Massimiliano Allegri dice tutto. Dopo aver parlato ieri a Sky Sport e Premium Sport, l'allenatore della Juventus si è confessato anche al Corriere dello Sport. Ecco il suo pensiero su diversi temi, soprattutto sul futuro di Paulo Dybala: 

SU HIGUAIN - "Spero che il Pipita resti, bisogna aspettare il Mondiale. Non so se arriva un'offertona e poi la forza della Juve è saper accontentare chi vuole andare via. Chi voglio se parte Higuain? Un centravanti. E comunque il prossimo anno Mandzukic non farà più l'ala, ma tornerà cetravanti".

SU DYBALA - "Gli ha fatto male il paragone con Messi, sono due giocatori diversi. Dybala è aerobico, Messi è esplosivo.
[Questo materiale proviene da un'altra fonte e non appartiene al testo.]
Definition decodeOffset (token : string) : result list_error Z :=
  if decide (token = "") then Ok 0
  else match RawURLDecode (Str.to_list token) with
       | None => Err invalidPageToken
       | Some raw => match Atoi raw with
                     | Some off => if off <? 0 then Err invalidPageToken else Ok off
                     | None => Err invalidPageToken
                     end
       end.

Definition encodeOffset (next total : Z) : string :=
  if total <=? next then "" else Str.of_list (Base64.RawURLEncode (string_bytes (itoa next))).

Definition pageBounds (offset size total : Z) : Z * Z :=
  let offset := if total <? offset then total else offset in
  let hi := wrap64 (offset + size) in
  (offset, if total <? hi then total else hi).

(** [int32(n)]. *)
Definition int32 (n : Z) : Z := (n + 2 ^ 31) mod 2 ^ 32 - 2 ^ 31.

Definition pageHintTotal (hint : Z) : Z := if 0 <=? hint then int32 hint else 0.

(** ** [runListPage] *)

Inductive store_error := ErrUnsupportedOperation | StoreError.
(** What listing everything may return: an error already mapped, or the store's own. *)
Inductive all_error := Mapped (e : list_error) | Unmapped (e : store_error).

Record ListRequest := { lr_token : string; lr_pageSize : Z; lr_orderBy : string; lr_filter : string }.

Section run.
Context {T : Type} (key : list Z) (hintTotal : option (Z -> Z)).
Implicit Types (ext : PageQuery -> result store_error (list T * option string * Z)).

Definition page_query (q : ListRequest) (after : string) : PageQuery := {|
  pq_Limit := clampPageSize (lr_pageSize q); pq_OrderBy := (parseOrderBy (lr_orderBy q)).1;
  pq_Desc := (parseOrderBy (lr_orderBy q)).2; pq_Filter := lr_filter q; pq_After := after |}.

Definition filterCanonical (filter : string) : string :=
  match ParseFilterExpr filter with Some (f, v) => ToLower f +:+ ":" +:+ v | None => "" end.

Definition orderCanonical (orderBy : string) : string :=
  let '(field, desc) := parseOrderBy orderBy in (if (desc : bool) then "-" +:+ ToLower field else ToLower field).

(** [None] in the error is the store's [ErrUnsupportedOperation], passed on as it is. *)
Definition runPageExtension ext (validate : string -> string -> option list_error) (q : ListRequest)
    : result (option list_error) (list T * string * Z) :=
  let filter := filterCanonical (lr_filter q) in
  let order := orderCanonical (lr_orderBy q) in
  match validate (lr_filter q) (lr_orderBy q) with
  | Some e => Err (Some e)
  | None =>
      let after :=
        if decide (lr_token q = "") then Some ""
        else match Decode key (lr_token q) with
             | Some (after, f, o) => if decide (f = filter /\ o = order) then Some after else None
             | None => None
             end in
      match after with
      | None => Err (Some invalidPageToken)
      | Some after =>
          match ext (page_query q after) with
          | Err ErrUnsupportedOperation => Err None
          | Err StoreError => Err (Some Internal)
          | Ok (page, next, hint) =>
              Ok (page, match next with
                        | Some next => if decide (next = "") then "" else Encode key next filter order
                        | None => ""
                        end,
                  match hintTotal with Some f => f hint | None => pageHintTotal hint end)
          end
      end
  end.

Definition runListPage (ext : option (PageQuery -> result store_error (list T * option string * Z)))
    (listAll : result all_error (list T)) (filterSort : list T -> result list_error (list T))
    (validate : string -> string -> option list_error) (q : ListRequest) : result list_error (list T * string * Z) :=
  let fallback :=
    match listAll with
    | Err (Mapped e) => Err e
    | Err (Unmapped ErrUnsupportedOperation) => Err Unimplemented
    | Err (Unmapped StoreError) => Err Internal
    | Ok all =>
        all ← filterSort all;
        offset ← decodeOffset (lr_token q);
        let n := Z.of_nat (length all) in
        let '(lo, hi) := pageBounds offset (clampPageSize (lr_pageSize q)) n in
        Ok (take (Z.to_nat (hi - lo)) (drop (Z.to_nat lo) all), encodeOffset hi n, int32 n)
    end in
  match ext with
  | None => fallback
  | Some ext =>
      match runPageExtension ext validate q with
      | Ok r => Ok r
      | Err (Some e) => Err e
      | Err None => fallback
      end
  end.
End run.

(** ** Tokens *)

Definition zero_free (s : string) : Prop := 0 ∉ string_bytes s.

Lemma bytes_string_bytes s : bytes_string (string_bytes s) = s.
Proof. apply string_bytes_inj. unfold bytes_string. apply string_bytes_of, string_bytes_range. Qed.

Lemma split_dots_none l acc : dot ∉ l -> split_dots l acc = [acc ++ l].
Proof.
  revert acc. induction l as [|c l IH]; intros acc Hn; cbn; [by rewrite app_nil_r|].
  apply not_elem_of_cons in Hn as [Hc Hl]. rewrite decide_False by done. by rewrite IH, <- app_assoc.
Qed.

Lemma split_dots_at l r acc : dot ∉ l -> split_dots (l ++ dot :: r) acc = (acc ++ l) :: split_dots r [].
Proof.
  revert acc. induction l as [|c l IH]; intros acc Hn; cbn; [by rewrite app_nil_r|].
  apply not_elem_of_cons in Hn as [Hc Hl]. rewrite decide_False by done. by rewrite IH, <- app_assoc.
Qed.

Lemma split_zero_none l acc : 0 ∉ l -> split_zero l acc = [acc ++ l].
Proof.
  revert acc. induction l as [|c l IH]; intros acc Hn; cbn; [by rewrite app_nil_r|].
  apply not_elem_of_cons in Hn as [Hc Hl]. rewrite (proj2 (Z.eqb_neq _ _)) by done. by rewrite IH, <- app_assoc.
Qed.

Lemma split_zero_at l r acc : 0 ∉ l -> split_zero (l ++ 0 :: r) acc = (acc ++ l) :: split_zero r [].
Proof.
  revert acc. induction l as [|c l IH]; intros acc Hn; cbn; [by rewrite app_nil_r|].
  apply not_elem_of_cons in Hn as [Hc Hl]. rewrite (proj2 (Z.eqb_neq _ _)) by done. by rewrite IH, <- app_assoc.
Qed.

Lemma payload_bytes after filter order : Forall is_byte (payload after filter order).
Proof.
  unfold payload. apply Forall_app. split; [apply string_bytes_range|]. constructor; [unfold is_byte; lia|].
  apply Forall_app. split; [apply string_bytes_range|]. constructor; [unfold is_byte; lia|apply string_bytes_range].
Qed.

(** Decoding inverts encoding under the same key. *)
Lemma Decode_Encode key after filter order :
  zero_free after -> zero_free filter -> zero_free order ->
  Decode key (Encode key after filter order) = Some (after, filter, order).
Proof.
  intros Ha Hf Ho. unfold Decode, Encode. rewrite Str.to_of_list.
  change (Str.to_list "v1.") with (Str.to_list "v1" ++ [dot]). rewrite <- app_assoc. cbn [app].
  rewrite split_dots_at by (apply (bool_decide_eq_false_1 (dot ∈ Str.to_list "v1")); by vm_compute).
  rewrite split_dots_at, split_dots_none by apply RawURLEncode_no_dot. cbn [app].
  rewrite decide_True by done. rewrite (RawURLDecode_RawURLEncode (payload _ _ _)) by apply payload_bytes. cbn [mbind option_bind].
  rewrite RawURLDecode_RawURLEncode by apply Sum256_bytes. cbn [mbind option_bind]. rewrite decide_True by done.
  unfold payload. rewrite split_zero_at, split_zero_at, split_zero_none by done. cbn [app]. by rewrite !bytes_string_bytes.
Qed.

(** What decodes was made with the key: its MAC is the payload's. *)
Lemma Decode_authentic key token after filter order :
  Decode key token = Some (after, filter, order) ->
  exists p m bytes fields, split_dots (Str.to_list token) [] = [Str.to_list "v1"; p; m] /\
    RawURLDecode p = Some bytes /\ RawURLDecode m = Some (hmac key bytes) /\
    split_zero bytes [] = fields /\ bytes_string <$> fields = [after; filter; order].
Proof.
  unfold Decode. destruct (split_dots _ _) as [|v [|p [|m [|]]]]; try done. case_decide as Hv; [|done]. subst v.
  destruct (RawURLDecode p) as [bytes|] eqn:Hp; [|done]. destruct (RawURLDecode m) as [mac|] eqn:Hm; [|done].
  cbn [mbind option_bind]. case_decide as Hmac; [|done]. subst mac.
  destruct (split_zero bytes []) as [|a [|f [|o [|]]]] eqn:Hs; try done. intros [= <- <- <-].
  exists p, m, bytes, [a; f; o]. by rewrite Hm.
Qed.

Lemma digit_not_nul x : Str.byte (Base64.digit x) <> 0.
Proof.
  unfold Base64.digit. generalize (Z.to_nat (Z.land x 63)). intros n.
  destruct (nth_in_or_default n Base64.alphabet "A"%char) as [Hin| ->]; [|done].
  apply list_elem_of_In in Hin.
  assert (Forall (fun c => Str.byte c <> 0) Base64.alphabet) as Ha
    by (apply (bool_decide_eq_true_1 (Forall (fun c => Str.byte c <> 0) Base64.alphabet)); by vm_compute).
  by eapply Forall_forall in Ha.
Qed.

Lemma RawURLEncode_zero_free bs : 0 ∉ Str.byte <$> Base64.RawURLEncode bs.
Proof.
  induction bs as [bs IH] using (induction_ltof1 _ (@length Z)). unfold ltof in IH.
  destruct bs as [|a [|b [|c bs]]]; cbn [Base64.RawURLEncode]; rewrite ?fmap_cons, ?elem_of_cons, ?elem_of_nil; intros Hin;
    repeat (destruct Hin as [Hin|Hin]; [by apply eq_sym, digit_not_nul in Hin|]); [done..|].
  apply (IH bs) in Hin; [done|]. cbn. lia.
Qed.

Lemma cursor_zero_free after : zero_free (cursor after).
Proof.
  destruct after as [k|]; cbn [cursor from_option]; [|apply not_elem_of_nil].
  unfold zero_free, EncodeKeysetCursor, string_bytes. rewrite Str.to_of_list, fmap_app, fmap_cons, elem_of_app, elem_of_cons.
  intros [H|[H|H]]; [by apply RawURLEncode_zero_free in H|done|by apply RawURLEncode_zero_free in H].
Qed.

(** The token of a page is the empty string only at the end. *)
Lemma Encode_nonempty key after filter order : Encode key after filter order <> "".
Proof. intros E. apply (f_equal Str.to_list) in E. unfold Encode in E. by rewrite Str.to_of_list in E. Qed.

(** ** Following the tokens *)

Section follow.
Context {T : Type}.

(** What an administrator does: ask again with the token of the last answer, until it
    is empty.  [calls] are the answers of the server at the successive requests; the
    flag tells whether the end was reached. *)
Fixpoint follow (calls : list (ListRequest -> result list_error (list T * string * Z))) (q : ListRequest)
    : result list_error (list T * bool) :=
  match calls with
  | [] => Ok ([], false)
  | call :: calls =>
      r ← call q;
      let '(items, next, _) := r in
      if decide (next = "") then Ok (items, true)
      else rest ← follow calls {| lr_token := next; lr_pageSize := lr_pageSize q; lr_orderBy := lr_orderBy q; lr_filter := lr_filter q |};
           Ok (items ++ rest.1, rest.2)
  end.

(** A store that keeps [rows] and pages them by keyset. *)
Definition keyset_ext (keyID : T -> string * string) (rows : list T) (q : PageQuery)
    : result store_error (list T * option string * Z) :=
  match KeysetSlice keyID (SortKeyset keyID rows (pq_Desc q)) q with Ok r => Ok r | Err _ => Err StoreError end.

Definition request_after (key : list Z) (after : option (string * string)) (q : ListRequest) : Prop :=
  match after with
  | None => lr_token q = ""
  | Some c => lr_token q = Encode key (EncodeKeysetCursor c) (filterCanonical (lr_filter q)) (orderCanonical (lr_orderBy q))
  end.

(** One page over the extension path. *)
Lemma runPageExtension_keyset key hint ext keyID rows validate q after :
  let desc := (parseOrderBy (lr_orderBy q)).2 in
  let rest := remaining keyID desc after (SortKeyset keyID rows desc) in
  let limit := Z.to_nat (clampPageSize (lr_pageSize q)) in
  NoDup (keyID <$> rows) -> (forall a, ext (page_query q a) = keyset_ext keyID rows (page_query q a)) ->
  validate (lr_filter q) (lr_orderBy q) = None -> zero_free (filterCanonical (lr_filter q)) ->
  zero_free (orderCanonical (lr_orderBy q)) -> request_after key after q ->
  exists total, runPageExtension key hint ext validate q =
    Ok (take limit rest,
        match next_of keyID limit rest with
        | Some c => Encode key (EncodeKeysetCursor c) (filterCanonical (lr_filter q)) (orderCanonical (lr_orderBy q))
        | None => ""
        end, total).
Proof.
  intros desc rest limit Hn Hext Hval Hf Ho Hq. unfold runPageExtension. rewrite Hval.
  assert ((if decide (lr_token q = "") then Some ""
           else match Decode key (lr_token q) with
                | Some (a, f, o) =>
                    if decide (f = filterCanonical (lr_filter q) /\ o = orderCanonical (lr_orderBy q)) then Some a else None
                | None => None
                end) = Some (cursor after)) as ->.
  { destruct after as [c|]; cbn [request_after] in Hq; rewrite Hq; [|done]. rewrite decide_False by apply Encode_nonempty.
    pose proof (cursor_zero_free (Some c)). by rewrite Decode_Encode, decide_True. }
  rewrite Hext. unfold keyset_ext.
  rewrite (KeysetSlice_spec keyID _ _ after) by (done || by apply SortKeyset_ordered). cbv zeta.
  assert (limit_of (page_query q (cursor after)) = limit) as ->.
  { unfold limit_of, limit, page_query. cbn [pq_Limit]. unfold clampPageSize.
    repeat match goal with |- context [if ?b then _ else _] => destruct b eqn:? end; bool_simpl; done || lia. }
  cbn [page_query pq_Desc]. eexists. fold desc rest. destruct (next_of keyID limit rest) as [c|]; cbn [fmap option_fmap option_map]; [|done].
  by rewrite decide_False by apply EncodeKeysetCursor_nonempty.
Qed.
Paulo segna a rimorchio, segue l'azione e la conclude, non può giocare come Messi quando non ha spazio va in difficoltà, per il nuovo Messi ci vuole calma. Magari mi avrà anche odiato ma glielo ripetevo sempre. Nel finale, quando è tornato a fare il Dybala è stato bravissimo. Aspettare il Mondiale per il futuro? No, non è come Higuain. Ci ho parlato prima delle vacanze e il suo obiettivo è fare altre grandi stagioni con noi per poi andare in una grande squadra per migliorare. Se giochi nella Juve dopo hai tre possibilità per migliorare: Real, Barça o Bayern".

SUL SUO FUTURO - "Se ho mai pensato di lasciare la Juve? No, ve lo assicuro. Anche perché prima del Real c'era stata un'altra squadra. Credo andrò all'estero, ma mai dire mai. Posso andare solo in un club che punta a vincere in Inghilterra, Spagna o Germania. Nazionali? Non ora, magari in futuro. Ma direi sì solo all'Italia".

SUL MERCATO - "Mi aspetto il solito mercato, non dobbiamo fare grandi cose. Sono già arrivati Caldara, Spinazzola ed Emre Can, posso dirlo? L'organico è molto giovane".